[3-minute read]
Blogs are personal, but as I think about how to begin this quick review – these things always seem to start with Me – I’m fazed by my self-centredness as a writer. Ergo, as a human, I suppose. Look how interesting I am! is what I hear now. Aren’t I clever? (Hurt. Hilarious. Lonely. Sensitive. Tough. Damaged. Special. Not Like Them. Better Than You. Worse Than You Know.) Ugh. But blogs are personal…
I had done my duty to the fine young pair who showed up for Thursday’s SuperCool Chance to Play Basketball On the Freshly Varnished Hardwood Before School Even Starts! (Little O and Uncle Drew did great.) I had even been a good little writer afterward, though I confess that I cheated the typing gods by shortening the time. (Still, though, my thinking was interesting – take it from me – and I may have found a way out of a large, thorny maze where my book got lost.) Cezanne et Moi seemed tailor-made as a writer’s treat and re-treat, and it was the last screening at my cinema of choice. So yeah, I rewarded myself with a luscious dessert when I hadn’t actually finished my first course, but the guilt faded fast. I’m glad I went.
Irrational confidence alert: through BioPic Magic, I feel that I now understood 19th-century painter Paul Cezanne without much effort, and intimately know his lifelong friend and sometime antagonist, the writer Emile Zola, without having read a single novel of his. (But that’s what Wikipedia is for, right? Um, right?) I am hungry to know these two artists better, though, and was exposed to a nearly two-hour, loving meditation on friendship, love, and on the meaning and practice of the creative life. WIN. I’d gladly watch it again.

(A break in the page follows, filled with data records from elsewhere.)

(** A text with neither a [LIMIT] nor an [OFFSET] part: it ends with
    the [ORDER BY] part. *)
Definition text_without_paging (q : t) : string :=
  "SELECT " +:+ distinct_part (_distinct q) +:+
  Str.join ", " (_selectColumns q) +:+ " FROM " +:+ _tableName q +:+
  joins_part (_joins q) +:+ where_part (_whereConditions q) +:+
  clause_part (_groupByClause q) +:+ clause_part (_havingClause q) +:+
  clause_part (_orderByClause q).

End QueryBuilder.

(** ** Methods that may throw *)

(** What a [throw] carries: an [Error] made by this library, or the
    [TypeError] of a property read on [null]; the engine's and the
    callbacks' errors are [Error]s too. *)
Inductive Exn : Type :=
| Error (message : string)
| TypeError (message : string).

Inductive Outcome (A : Type) : Type :=
| Returned (a : A)
| Thrown (e : Exn).

Arguments Returned {A} a.
Arguments Thrown {A} e.

(** A computation on a state [S]: how it ends and the state it leaves. *)
Definition M (S A : Type) : Type := S -> Outcome A * S.

Definition ret {S A} (a : A) : M S A := fun s => (Returned a, s).

Definition throw {S A} (e : Exn) : M S A := fun s => (Thrown e, s).

Definition bind {S A B} (c : M S A) (k : A -> M S B) : M S B :=
  fun s =>
    match c s with
    | (Returned a, s') => k a s'
    | (Thrown e, s') => (Thrown e, s')
    end.

(** [try { body } catch (error) { handler }]. *)
Definition try_catch {S A} (body : M S A) (handler : Exn -> M S A) : M S A :=
  fun s =>
    match body s with
    | (Returned a, s') => (Returned a, s')
    | (Thrown e, s') => handler e s'
    end.

Notation "'let*' x ':=' c 'in' k" := (bind c (fun x => k))
  (at level 10, x name, c at level 100, k at level 200).
Notation "c ;;; k" := (bind c (fun _ => k))
  (at level 100, k at level 200, right associativity).

(** ** TableBuilder *)

Module TableBuilder.

Record ColumnBuilder : Type := {
  name : string;
  type : string;
  modifiers : list string
}.

(** [_currentColumn] refers to an object that [_columns] holds as well:
    a modifier pushed through the one is seen through the other.  The
    reference is the position of the object in [_columns], which only
    ever grows at its end. *)
Record t : Type := mk {
  _tableName : string;
  _columns : list ColumnBuilder;
  _constraints : list string;
  _currentColumn : option nat
}.

Record TableBuilderResult : Type := {
  columns : list string;
  constraints : list string
}.

Definition new (tableName : string) : t :=
  {| _tableName := tableName;
     _columns := [];
     _constraints := [];
     _currentColumn := None |}.

Definition Method : Type := M t unit.

Definition no_column_selected : Exn :=
  Error "No column selected. Call a column type method first.".

(** [_escapeValue], on the values the embedding holds: it returns a
    text for each of them.  ([toISOString] throws on a [Date] that holds
    no time, and the last line throws on an object without [toString];
    the embedding holds neither.) *)
Definition _escapeValue (value : JsValue) : string :=
  match value with
  | JsNull | JsUndefined => "NULL"
  | JsString s =>
      if String.eqb s "CURRENT_TIMESTAMP" then s
      else "'" +:+ Str.double_quotes s +:+ "'"
  | JsBool b => if b then "1" else "0"
  | JsDate iso => "'" +:+ iso +:+ "'"
  | JsNumber n => number_text n
  | JsObject text => text
  end.

(** [this._currentColumn = {...}; this._columns.push(this._currentColumn)]. *)
Definition declare (c : ColumnBuilder) : Method :=
  fun s =>
    (Returned tt,
     {| _tableName := _tableName s;
        _columns := _columns s ++ [c];
        _constraints := _constraints s;
        _currentColumn := Some (length (_columns s)) |}).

It’s a gorgeous film to look at. Scenes toggle from the brightness and glory of the French countryside, especially Cezanne’s beloved Aix-en-Provence with its red-rock hills, to the dark Parisian intimacy of Zola’s impoverished youth and, eventually, the antique splendour of his eventual fame and wealth. Renoir and Manet, de Maupassant and Monet, among many other great names of the astounding arts scene of mid-19th century Paris, populate the social scenery of the film, but it is dominated by the Two Guillaumes, Canet (Zola) and Gallienne (Cezanne), who play the artists from their early 20s to early old age. Gallienne¹ is less convincing as the ever-impetuous youth than as the uncompromising, difficult wild-man artist of the film’s end; the opposite is true for Canet’s Zola, who fares better as the shyly observing, wide-eyed young man than as the aging lord of the literary manor. Still, both performances are very fine, as is that of Alice Pol as Gabrielle/Alexandrine, Cezanne’s youthful amoureuse and Zola’s steadfast wife. (These two men were extremely devoted but often horribly bad friends.)
¹ Guillaume Canet is a well-known French movie actor and sometime heart-throb. Gallienne is primarily a theatrical performer, meanwhile, and I was intrigued to note that on the C et M poster and in the film’s credits, he is referred to grandly as “Guillaume Gallienne de la Comédie française”. That’s a mighty theatrical tradition at work; I don’t think there’s an equivalent in English-language drama.
I was taken in. True, I went with that very intention: I watched writer/director Daniele Thompson’s oeuvre on two makers whose names ring on over a century later. I inhaled their obsession. I noted their habits. I got to be the voyeur, gazing at other artists’ impressions of Paul Cezanne and Emile Zola as they work, doubt, create, falter, love, hate, dream, succeed and work. (Both were phenomenally productive, driven, inspired, though apparently with radically different ways of channelling their personal wars of art.²) My own youthful furies having roared along decidedly non-artistic routes, it is always both a source of regret – I wish I’d found an earlier access road to writing, and hiked it more – and inspiration – look at ‘em GO! – to immerse myself into the lives of creative folk. It’s stirs me up, even when I am only rubbing cinematic shoulders with the Great Makers.
² Where credit is due: I love and re-read Steven Pressfield’s War of Art, and am gathering like-minded lunatics in September to study and get my arse kicked by it.
Cezanne et Moi is an energetic, lush film. The inevitable reviewer’s blurb for the film biography of a painter – “great subject, too small a canvas” – has been applied to Thompson’s movie. Maybe there’s some truth there. While it’s not surprising that someone with more knowledge of these artists might feel irritated or short-changed by it, I found it a superb dessert treat: fine, rich ingredients were lovingly and thoughtfully prepared, and I savoured them slowly. I can still taste it, and a second helping sounds good to me.